Rapture: Money Opportunities for Judgment Day

Last Updated May 21, 2011 5:36 PM EDT

You may look at the Rapture as the Apocalypse. Not me.

I consider it a financial opportunity. That may be because I write personal finance and dicker a little with how Harold Camping believes this whole Judgment Day thing might go down.

By the way, I took a Bible as History class in high school, so I feel completely competent to take issue with Harold Camping's prediction that tomorrow will be the end of the world. After all, my one class is more formal training than Camping can claim.

Besides, I grew up Catholic. We didn't really read the Bible, but we did excerpt the better stories. (I consider that a better choice, since if you read the whole Bible you might find a lot of it contradictory with the "eye for an eye" stuff just a few chapters away from "turn the other cheek." Seriously confusing.)

We Catholic school kids also memorized the Beatitudes. This has helped me build an "after the Rapture" economic theory, which leads to something of a Judgment Day bright side.

Before we get to that, though, I'd like to just be clear that neither Catholicism nor the "Bible as History" class has helped me understand how Camping did the math. As far as I can tell, Biblical time references are a little obscure. Many scholars think that whole the "Earth was created in 7 days" thing uses a different definition of "days." (Definitions can be important. Just ask Bill Clinton.) And I'm not even going to be catty enough to mention that Camping also predicted the end of the world would hit in September 1994 and, well, even Camping is still here.

Since I can't figure out his math, I can't dicker with it. So, let's just say that the Rapture is within a day (in heavenly terms) of Saturday. What happens then?

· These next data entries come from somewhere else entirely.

(** C4: a successful bank that lifts the banking player's total to the win
    threshold (10000, the [winScore] of the rules) while the final round is
    not yet on sets [isFinalRound], records the banking seat in
    [finalRoundTriggeredBy], hands the turn to the other seat and leaves the
    match in play.  No action but [restart], which acts on finished matches
    only, clears the flag, and while it is set the trigger seat stays as
    recorded.  A match in play is finished by a turn advance only, and
    [nextTurn] finishes it exactly when the flag is set and the seat that
    becomes current is the trigger seat; the winner is then the player with
    the strictly higher total, or the tie marker.  (A match in play has its
    two players in every reachable state, see [reachable_seats].) *)
Theorem final_round_protocol :
  (forall g playerId g' p',
      length (players g) = 2%nat ->
      bank playerId g = Returned BankSuccess g' ->
      isFinalRound g = false ->
      nth_error (players g') (currentPlayerIndex g) = Some p' ->
      winScore DEFAULT_RULES <= score p' ->
      isFinalRound g' = true
      /\ finalRoundTriggeredBy g' = Some (currentPlayerIndex g)
      /\ gameStatus g' = playing
      /\ currentPlayerIndex g' = ((currentPlayerIndex g + 1) mod 2)%nat
      /\ currentPlayerIndex g' <> currentPlayerIndex g)
  /\ (forall a g, isFinalRound g = true -> a <> ARestart ->
                  isFinalRound (step a g) = true
                  /\ finalRoundTriggeredBy (step a g) = finalRoundTriggeredBy g)
  /\ (forall g, gameStatus g <> finished -> restart g = Returned false g)
  /\ (forall a g, gameStatus g = playing -> gameStatus (step a g) = finished ->
                  (exists s, a = ABank s) \/ a = AFarkle)
  /\ (forall g p1 p2,
         players g = [p1; p2] -> gameStatus g = playing ->
         let next := ((currentPlayerIndex g + 1) mod 2)%nat in
         (isFinalRound g = true /\ finalRoundTriggeredBy g = Some next ->
          exists g',
            nextTurn g = Returned tt g'
            /\ gameStatus g' = finished
            /\ currentPlayerIndex g' = next
            /\ players g' = [p1; p2]
            /\ (score p2 < score p1 -> winner g' = winnerSeat 0)
            /\ (score p1 < score p2 -> winner g' = winnerSeat 1)
            /\ (score p1 = score p2 -> winner g' = tie))
         /\ (~ (isFinalRound g = true /\ finalRoundTriggeredBy g = Some next) ->
             exists g',
               nextTurn g = Returned tt g' /\ gameStatus g' = playing
               /\ currentPlayerIndex g' = next)).
Proof.
  split; [|split; [|split; [|split]]].
  - intros g playerId g' p' Hlen Hbank Hfin Hp' Hwin.
    apply bank_success in Hbank as (Hst & p & n & Hcur & _ & Hb).
    destruct (bankRound_spec g n p Hlen Hcur Hst)
      as (g'' & Hb' & Hpl & Hi & _ & _ & _ & Hf & Ht & Hs).
    rewrite Hb in Hb'. injection Hb' as <-.
    rewrite Hpl, nth_error_updateAt in Hp'.
    unfold getCurrentPlayer in Hcur. rewrite Hcur in Hp'. cbn in Hp'.
    injection Hp' as <-.
    cbn in Hwin.
    assert (Hw : (10000 <=? score p + (roundAccumulatedScore g + n)) = true)
      by (apply Z.leb_le; exact Hwin).
    rewrite Hfin, Hw in *. cbn in *.
    repeat split; try assumption.
    rewrite Hi. apply Nat.eqb_neq, next_seat_differs.
  - apply isFinalRound_kept.
  - intros g Hst. unfold restart, bind, getState.
    destruct (isStatus finished g) eqn:E; [|reflexivity].
    apply isStatus_true in E. contradiction.
  - apply finished_by_turn_advance.
  - intros g p1 p2 Hp Hst next. rewrite nextTurn_eq. fold next. split.
    + intros [Hf Ht]. rewrite Hf, Ht. cbn [optNatEqb andb].
      rewrite Nat.eqb_refl.
      rewrite (endGame_two (turned g) p1 p2 Hp).
      eexists. split; [reflexivity|]. cbn. repeat split; try assumption.
      * intros H. apply Z.ltb_lt in H. rewrite H. reflexivity.
      * intros H. assert (H' : (score p2 <? score p1) = false)
          by (apply Z.ltb_ge; lia).
        apply Z.ltb_lt in H. rewrite H', H. reflexivity.
      * intros H. rewrite H, Z.ltb_irrefl. reflexivity.
    + intros Hn.
      destruct (isFinalRound g && optNatEqb next (finalRoundTriggeredBy g)) eqn:E.
      * exfalso. apply Hn. apply andb_true_iff in E as [Hf Ht].
        split; [assumption|].
        destruct (finalRoundTriggeredBy g) as [t|]; [|discriminate Ht].
        cbn in Ht. apply Nat.eqb_eq in Ht. f_equal. symmetry. exact Ht.
      * eexists. split; [reflexivity|]. cbn. auto.
Qed.
(** * query.py: the carbon-cycle completeness filter and the grouped re-query loop

    A shallow embedding of [src/query.py].  The script has two pieces of
    logic of its own:

    - [has_carbon_cycle], a predicate on the rows of one model group
      (lines 89-100), and
    - the loop that searches once per model group and concatenates the
      resulting tables (lines 108-149).

    Everything else ([ESGFCatalog().search], [model_groups], ...) belongs to
    the external catalogue library and is taken as a parameter. *)

From stdpp Require Import gmap strings list sorting.

Open Scope string_scope.
Open Scope list_scope.

(** ** Data model *)

(** One row of a catalogue dataframe: the three columns that identify a
    model group, the variable, and whatever else the catalogue reports. *)
Record row := Row {
  source_id : string;
  member_id : string;
  grid_label : string;
  variable_id : string;
  metadata : list (string * string)
}.

(** A dataframe is the list of its rows, in order. *)
Definition DataFrame := list row.

(** ** Python's set operations, as the script uses them *)

Module PySet.

(** [s.isdisjoint(other)] for an iterable [other]: no element of [other]
    is a member of [s]. *)
Definition isdisjoint (s : gset string) (other : list string) : bool :=
  forallb (fun v => negb (bool_decide (v ∈ s))) other.

(** [s.issuperset(other)] for an iterable [other]: every element of
    [other] is a member of [s]. *)
Definition issuperset (s : gset string) (other : list string) : bool :=
  forallb (fun v => bool_decide (v ∈ s)) other.

End PySet.

(** ** The completeness predicate (lines 89-100) *)

(** The body of [has_carbon_cycle] once [variables] has been bound. *)
Definition carbon_cycle_rule (variables : gset string) : bool :=
  if PySet.isdisjoint variables ["cSoil"; "cSoilAbove1m"] then false
  else if PySet.isdisjoint variables ["nbp"; "netAtmosLandCO2Flux"] then false
  else if PySet.issuperset variables ["cVeg"; "gpp"; "lai"] then true
  else false.
(** * react-mutex: the guard [useMutex] and its resource views

    A shallow embedding of [src/mutex.ts] and [src/error.ts].

    The JavaScript heap that the hook and its closures share is modelled
    explicitly: the mutable cell [mutexRef.current], the runtime's supply
    of symbols, and the resource views allocated so far.  Every function of
    the source is a computation in a small state-and-exception monad in
    which a [throw] keeps the heap it was raised in, as in JavaScript. *)

From Stdlib Require Import List Arith Bool Lia ZArith.
Import ListNotations.
From Stdlib Require String.
Import String.StringSyntax.
Delimit Scope string_scope with string.

Set Implicit Arguments.

(** ** error.ts *)

Inductive Error : Type :=
| MutexLockedError
| MutexAccessRevokedError.

(** ** Symbols

    [Symbol()] returns a value that is [===] to no symbol created before.
    The runtime is modelled as a counter: the n-th symbol ever created is
    the number n. *)

Definition symbol : Type := nat.

(** [a === b] at type [symbol | null]. *)
Definition strict_eq (a b : option symbol) : bool :=
  match a, b with
  | None, None => true
  | Some x, Some y => Nat.eqb x y
  | _, _ => false
  end.

(** ** mutex.ts: the data *)

(** [MutexInternal<T>]: the value and the borrow token ([symbol | null]). *)
Record MutexInternal (T : Type) : Type := mkMutexInternal {
  value : T;
  borrow : option symbol
}.

(** [MutexResource<T>]: a frozen object.  Its methods are closures over the
    constant [token] and over [mutexRef], so the token determines it; the
    field [[borrow]] of the view holds that same token. *)
Record MutexResource : Type := mkMutexResource {
  token : symbol
}.

(** The part of the heap the hook works on. *)
Record Heap (T : Type) : Type := mkHeap {
  mutexRef : MutexInternal T;      (* mutexRef.current *)
  symbols : nat;                   (* symbols created so far *)
  views : list MutexResource       (* views returned by createMutexResource *)
}.

(** The two overloads of [useMutex]: an initial value, or an initializer
    with its parameter. *)
Inductive Init (T : Type) : Type :=
| InitialValue (initialValue : T)
| Initializer (P : Type) (initializer : P -> T) (params : P).

Arguments InitialValue {T} initialValue.
Arguments Initializer {T} P initializer params.

(** ** The monad of heap computations *)

Inductive Completion (A : Type) : Type :=
| Normal (a : A)
| Throw (e : Error).

Arguments Normal {A} a.
Arguments Throw {A} e.

Section Code.

Context {T : Type}.

Definition JS (A : Type) : Type := Heap T -> Completion A * Heap T.

Definition ret {A} (a : A) : JS A := fun h => (Normal a, h).

Definition bind {A B} (m : JS A) (k : A -> JS B) : JS B :=
  fun h =>
    match m h with
    | (Normal a, h') => k a h'
    | (Throw e, h') => (Throw e, h')
    end.

Definition throw {A} (e : Error) : JS A := fun h => (Throw e, h).

Definition read {A} (f : Heap T -> A) : JS A := fun h => (Normal (f h), h).

Definition write (f : Heap T -> Heap T) : JS unit := fun h => (Normal tt, f h).

(** [try { m } catch (e) { }], keeping the completion as a value. *)
Definition try {A} (m : JS A) : JS (Completion A) :=
  fun h => let (c, h') := m h in (Normal c, h').

Local Notation "x <- m ;; k" := (bind m (fun x => k))
  (at level 61, m at next level, right associativity).
Local Notation "m ;;; k" := (bind m (fun _ => k))
  (at level 61, right associativity).

(** *** Heap accessors used by the source *)

(** [mutexRef.current[borrow]] *)
Definition current_borrow (h : Heap T) : option symbol := borrow (mutexRef h).

(** [mutexRef.current.value] *)
Definition current_value (h : Heap T) : T := value (mutexRef h).

(** [mutexRef.current[borrow] = b] *)
Definition assign_borrow (b : option symbol) (h : Heap T) : Heap T :=
  {| mutexRef := {| value := value (mutexRef h); borrow := b |};
     symbols := symbols h;
     views := views h |}.

(** [mutexRef.current.value = v] *)
Definition assign_value (v : T) (h : Heap T) : Heap T :=
  {| mutexRef := {| value := v; borrow := borrow (mutexRef h) |};
     symbols := symbols h;
     views := views h |}.

(** The view object built by [Object.freeze({...})] enters the heap. *)
Definition allocate (r : MutexResource) (h : Heap T) : Heap T :=
  {| mutexRef := mutexRef h;
     symbols := symbols h;
     views := r :: views h |}.

(** [Symbol('mutex:borrow')] *)
Definition Symbol : JS symbol :=
  fun h => (Normal (symbols h),
            {| mutexRef := mutexRef h;
               symbols := S (symbols h);
               views := views h |}).

(** *** createMutexResource *)

(** [const isReleased = () => token !== mutexRef.current[borrow]] *)
Definition isReleased (r : MutexResource) : JS bool :=
  b <- read current_borrow ;;
  ret (negb (strict_eq (Some (token r)) b)).

Definition release (r : MutexResource) : JS unit :=
  stale <- isReleased r ;;
  if stale then throw MutexAccessRevokedError
  else write (assign_borrow None).

Definition get (r : MutexResource) : JS T :=
  stale <- isReleased r ;;
  if stale then throw MutexAccessRevokedError
  else read current_value.

Definition set (r : MutexResource) (v : T) : JS unit :=
  stale <- isReleased r ;;
  if stale then throw MutexAccessRevokedError
  else write (assign_value v).

Definition createMutexResource : JS MutexResource :=
  t <- Symbol ;;
  write (allocate {| token := t |}) ;;;
  ret {| token := t |}.

(** *** useMutex *)

(** The body of the hook up to the returned object: the cell of [useRef]
    is initialised only when it is still [null]. *)
Definition useMutex (init : Init T) (cell : option (MutexInternal T))
  : MutexInternal T :=
  match cell with
  | Some m => m
  | None =>
      {| borrow := None;
         value := match init with
                  | InitialValue v => v
                  | Initializer _ f p => f p
                  end |}
  end.

(** [isAvailable: () => mutexRef.current![borrow] === null] *)
Definition isAvailable : JS bool :=
  b <- read current_borrow ;;
  ret (strict_eq b None).

Definition acquire : JS MutexResource :=
  b <- read current_borrow ;;
  if negb (strict_eq b None) then throw MutexLockedError
  else
    resourceView <- createMutexResource ;;
    write (assign_borrow (Some (token resourceView))) ;;;
    ret resourceView.

(** The heap right after the first render of a component calling
    [useMutex init], in a runtime that has created [n] symbols so far. *)
Definition mount (init : Init T) (n : nat) : Heap T :=
  {| mutexRef := useMutex init None; symbols := n; views := [] |}.

(** ** Sequences of operations *)

(** What a client of the hook can do: call a method of the mutex, call a
    method of a view, or render the component again.  A call names its view
    by value, so the sequences below include every sequence a client can
    write with the views [acquire] returned to it. *)
Inductive Op : Type :=
| CallIsAvailable
| CallAcquire
| CallIsReleased (r : MutexResource)
| CallRelease (r : MutexResource)
| CallGet (r : MutexResource)
| CallSet (r : MutexResource) (v : T)
| Render (init : Init T).

Inductive Returned : Type :=
| RUndefined
| RBoolean (b : bool)
| RView (r : MutexResource)
| RValue (v : T).

Definition perform (o : Op) : JS Returned :=
  match o with
  | CallIsAvailable => b <- isAvailable ;; ret (RBoolean b)
  | CallAcquire => r <- acquire ;; ret (RView r)
  | CallIsReleased r => b <- isReleased r ;; ret (RBoolean b)
  | CallRelease r => release r ;;; ret RUndefined
  | CallGet r => v <- get r ;; ret (RValue v)
  | CallSet r v => set r v ;;; ret RUndefined
  | Render init =>
      write (fun h => {| mutexRef := useMutex init (Some (mutexRef h));
                         symbols := symbols h;
                         views := views h |}) ;;;
      ret RUndefined
  end.

(** The heap after one operation, whether it returned or threw. *)
Definition exec (o : Op) (h : Heap T) : Heap T := snd (perform o h).

Definition run (ops : list Op) (h : Heap T) : Heap T :=
  fold_left (fun h o => exec o h) ops h.

(** The heaps a component can be in. *)
Definition reachable (h : Heap T) : Prop :=
  exists init n ops, h = run ops (mount init n).

(** A view is live when its token is the current holder. *)
Definition live (r : MutexResource) (h : Heap T) : Prop :=
  current_borrow h = Some (token r).

Definition isLive (r : MutexResource) (h : Heap T) : bool :=
  strict_eq (Some (token r)) (current_borrow h).

(** Is some allocated view live? *)
Definition someLive (h : Heap T) : bool :=
  existsb (fun r => isLive r h) (views h).

(** The invariant of the guard: tokens of allocated views are symbols
    already created, and the holder is the token of an allocated view. *)
Definition inv (h : Heap T) : Prop :=
  (forall r, In r (views h) -> token r < symbols h) /\
  (forall t, current_borrow h = Some t -> In {| token := t |} (views h)).

(** A view that can never be the holder again: its token is an old symbol
    and is not the current holder. *)
Definition revoked (r : MutexResource) (h : Heap T) : Prop :=
  token r < symbols h /\ current_borrow h <> Some (token r).

(** The heap after a successful [acquire]. *)
Definition acquired (h : Heap T) : Heap T :=
  {| mutexRef := {| value := current_value h; borrow := Some (symbols h) |};
     symbols := S (symbols h);
     views := {| token := symbols h |} :: views h |}.

(** The state machine of the guard, Free and Held: what one operation can
    do to the heap. *)
Inductive step : Heap T -> Heap T -> Prop :=
| step_idle h :
    step h h
| step_acquire h :
    current_borrow h = None -> step h (acquired h)
| step_release h r :
    live r h -> step h (assign_borrow None h)
| step_set h r v :
    live r h -> step h (assign_value v h).

(** An operation that neither writes through [r] nor releases it. *)
Definition keeps (r : MutexResource) (o : Op) : bool :=
  match o with
  | CallRelease r' => negb (Nat.eqb (token r') (token r))
  | CallSet r' _ => negb (Nat.eqb (token r') (token r))
  | _ => true
  end.

End Code.

Declare Scope js_scope.
Delimit Scope js_scope with js.
Notation "x <- m ;; k" := (bind m (fun x => k))
  (at level 61, m at next level, right associativity) : js_scope.
Notation "m ;;; k" := (bind m (fun _ => k))
  (at level 61, right associativity) : js_scope.

Local Open Scope js_scope.

(** ** A client program *)

(** The scenario of the documentation, on a number. *)
Definition scenario
  : JS (T:=Z) (Completion unit * Completion MutexResource * Completion Z *
               Completion unit * Completion Z * Completion Z) :=
  h1 <- acquire ;;
  c1 <- try (set h1 42%Z) ;;
  c2 <- try acquire ;;
  c3 <- try (get h1) ;;
  c4 <- try (release h1) ;;
  c5 <- try (get h1) ;;
  h3 <- acquire ;;
  c6 <- try (get h3) ;;
  ret (c1, c2, c3, c4, c5, c6).

(** ** error.ts: the messages *)

(** The string each constructor passes to [super]. *)
Definition message (e : Error) : String.string :=
  match e with
  | MutexLockedError =>
      "Mutex was acquired while already in use."%string
  | MutexAccessRevokedError =>
      "A resource view associated to some mutex was accessed after its release."%string
  end.

(** ** Observing sequences of operations *)

Section Traces.

Context {T : Type}.

(** Did the call return, rather than throw? *)
Definition returned {A : Type} (c : Completion A) : bool :=
  match c with
  | Normal _ => true
  | Throw _ => false
  end.

(** One call, as the client sees it: what it completed with and the heap
    it left. *)
Inductive performs : Op (T:=T) -> Heap T -> Completion (Returned (T:=T)) -> Heap T -> Prop :=
| performs_isAvailable h :
    performs CallIsAvailable h
      (Normal (RBoolean (strict_eq (current_borrow h) None))) h
| performs_acquire_free h :
    current_borrow h = None ->
    performs CallAcquire h (Normal (RView {| token := symbols h |})) (acquired h)
| performs_acquire_held h :
    current_borrow h <> None ->
    performs CallAcquire h (Throw MutexLockedError) h
| performs_isReleased r h :
    performs (CallIsReleased r) h (Normal (RBoolean (negb (isLive r h)))) h
| performs_release_live r h :
    live r h ->
    performs (CallRelease r) h (Normal RUndefined) (assign_borrow None h)
| performs_release_stale r h :
    ~ live r h ->
    performs (CallRelease r) h (Throw MutexAccessRevokedError) h
| performs_get_live r h :
    live r h ->
    performs (CallGet r) h (Normal (RValue (current_value h))) h
| performs_get_stale r h :
    ~ live r h ->
    performs (CallGet r) h (Throw MutexAccessRevokedError) h
| performs_set_live r v h :
    live r h ->
    performs (CallSet r v) h (Normal RUndefined) (assign_value v h)
| performs_set_stale r v h :
    ~ live r h ->
    performs (CallSet r v) h (Throw MutexAccessRevokedError) h
| performs_render init h :
    performs (Render init) h (Normal RUndefined) h.

Definition isAcquire (o : Op (T:=T)) : bool :=
  match o with
  | CallAcquire => true
  | _ => false
  end.

Definition isRelease (o : Op (T:=T)) : bool :=
  match o with
  | CallRelease _ => true
  | _ => false
  end.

This is where I disagree with the whole "end of the world" thing. My reading of the Bible indicates that when Jesus comes down, he takes the righteous directly to heaven and leaves the rest of us to cope with the floods, fires, pestilence and other unsavory happenings that result from our bad behavior. It's kind of a parental: "You made this mess, now you're going to have to live with it."

Remember your Beatitudes? The meek shall inherit the earth. (Or what's left of it.) See how this all ties together?

So what now? A whole lot of meek and less righteous, which I'm going to assume includes all my Facebook friends who are planning Looting Parties on Sunday, are going to be left here on Earth. And, as we all know from Economics 101, the same amount of supply and less demand means that prices are coming down for some otherwise expensive commodities. For instance:

Real estate: Here in Southern California, I will be looking for houses that the Righteous have now vacated in Malibu. Okay, there's not likely to be that many righteous people in Malibu. I'll settle for Santa Monica. There's gotta be a few righteous people there.

You wanted a house on a lake or at a ski resort? This is what Realtors call a "buying opportunity." On the other hand, I wouldn't expect a lot of bargain-priced real estate on Wall Street or Washington, D.C.. I'm pretty sure that everyone who works for Goldman Sachs and Congress will still be here.

Electric Cars & Hybrids: With gasoline prices being what they were prior to the Rapture, you couldn't get within a mile of a bargain-price hybrid. But now all those people who bought them just to be environmentally responsible are likely to be gone. That spells another buying opportunity for those of us who want them just because they're cool. I will be going to a Tesla dealer on Sunday -- or post-rapture, whenever that may be.

Stocks: You might want to sell your insurance company stocks. Between the fire, floods, earthquakes and "ascensions," insurance claims could hit record levels. Yes, insurance executives will adjust and just charge more for the risks. But, for a year or two, they might be somewhat less profitable. A word to wise, though: There's no hurry to sell prior to the Rapture. We all know how slow insurance companies can be to pay claims. By the time they pay enough claims to affect their earnings, who knows where we'll all be?